I want to say today, to the students that I know how many of you have been involved in community service - that is so important. My worry is when people say community service is good but involvement in politics is unsavory. We need you. We need you involved in community service, we need you to be the really great teachers of the future, we need you involved in community service, we need you to be mentors and tutors - and many of you have been - and to help children and families battle the odds. We need you to volunteer at community health care clinics, and above and beyond whatever you do during your work days, we need you as business people and lawyers to do community work. But we also need you to care about public policy, to be the citizens speaking out for better public policy and more integrity in politics, and for you to believe that government and public policy can make a difference. That politics is not just about power and money games, politics can be about the improvement of peoples lives, about lessening human suffering in our world and bringing about more peace and more justice.

And I say to you students and Swarthmore, as a political scientist and a United States Senator, that in the last analysis, politics is what we create, by what we do,. by what we hope for, by what we dare to imagine.

Here's what I dare to imagine. I think this is very much in the American Friends Service tradition.

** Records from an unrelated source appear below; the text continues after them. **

(** X12. What is staged is the merge: when the update returns, [git add]
    was run on a data file that holds the prefix and the text of the history
    that was loaded, with the new entry at the end of its suite, every other
    suite as loaded, and the repository URL of the payload. *)
Theorem update_stages_merge (bench : Benchmark.t) (config : Config.t)
    (w : World) (prevBench : option Benchmark.t) (w1 : World) :
  writeBenchmark_update bench config w = (Ok prevBench, w1) →
  ∃ w0 data,
    loadDataJson (dataPath config) w0 = (Ok data, w0) ∧
    let stored := storedData bench config data w0 in
    let staged := written (dataPath config) (SCRIPT_PREFIX +:+ JSON_stringify stored) w0 in
    DataJson.entries stored !! Config.name config
      = Some (default [] (DataJson.entries data !! Config.name config) ++ [bench]) ∧
    (∀ suite, suite ≠ Config.name config →
       DataJson.entries stored !! suite = DataJson.entries data !! suite) ∧
    DataJson.repoUrl stored = from_option Repository.html_url "" context_repository ∧
    files staged !! dataPath config = Some (SCRIPT_PREFIX +:+ JSON_stringify stored) ∧
    outcome (GitCmd ["add"; dataPath config]) staged = None ∧
    ∃ later, calls w1 = calls staged ++ GitCmd ["add"; dataPath config] :: later.
Proof.
  intros Hupd.
  destruct (writeBenchmark_update_Ok _ _ _ _ _ Hupd)
    as (wa & data & wi & _ & _ & Hload & Hmerge & _ & Hadd & Hindex & _ & Hpush).
  eexists _, data. split; [exact Hload|]. cbv zeta.
  apply addBenchmarkResult_Some in Hmerge as [-> _].
  split; [apply lookup_insert_eq|].
  split; [by intros suite Hsuite; rewrite lookup_insert_ne|].
  split; [done|].
  split; [apply lookup_insert_eq|].
  split; [exact Hadd|].
  destruct (emits_addIndexHtmlIfNeeded (λ _, True) (Config.benchmarkDataDirPath config)
              (λ _, I) (happened (GitCmd ["add"; dataPath config])
                          (written (dataPath config)
                             (SCRIPT_PREFIX +:+ JSON_stringify (storedData bench config data
                                (happened (MkdirP (Config.benchmarkDataDirPath config)) wa)))
                             (happened (MkdirP (Config.benchmarkDataDirPath config)) wa))))
    as (idx & Hidx & _).
  rewrite Hindex in Hidx. cbn [snd] in Hidx.
  assert (∃ pushes, calls w1 = calls (happened (commitCall bench config) wi) ++ pushes)
    as [pushes Hpushes].
  { destruct (pushToken config) as [tok|].
    - destruct (emits_pushGitHubPages tok (Config.ghPagesBranch config)
                  (happened (commitCall bench config) wi)) as (ps & Hps & _).
      rewrite Hpush in Hps. by exists ps.
    - injection Hpush as <-. exists []. by rewrite app_nil_r. }
  exists (idx ++ [commitCall bench config] ++ pushes).
  rewrite Hpushes. cbn [happened calls]. rewrite Hidx. cbn [happened calls].
  by rewrite <- !app_assoc.
Qed.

As a United States Senator from Minnesota, I dare to imagine, as a father and now a grandfather of three, I dare to imagine a country, where I travel, and meet children, and I pick up an infant and hold her in my arms, I want to be able to believe, that in the United States of America, I dare to imagine a country where every child I hold in my hands, are al god's children, regardless of the color of their skin, regardless of whether they're boy or girl, regardless of religion, regardless of rich or poor, regardless of urban or rural, that every child I hold in my hands, will have the same chance to reach her full potential of his full potential. That is the goodness of our country. That is the American dream.

In closing, to the graduating seniors, I say this with all sincerity. I do not believe the future will belong to those who are content with the present, I do not believe the future will belong to the cynics, or to those who stand on the sideline. The future will belong to those who have passion, and to those who are willing to make the personal commitment to make our country better. The future will belong to those who believe in the beauty of their dreams.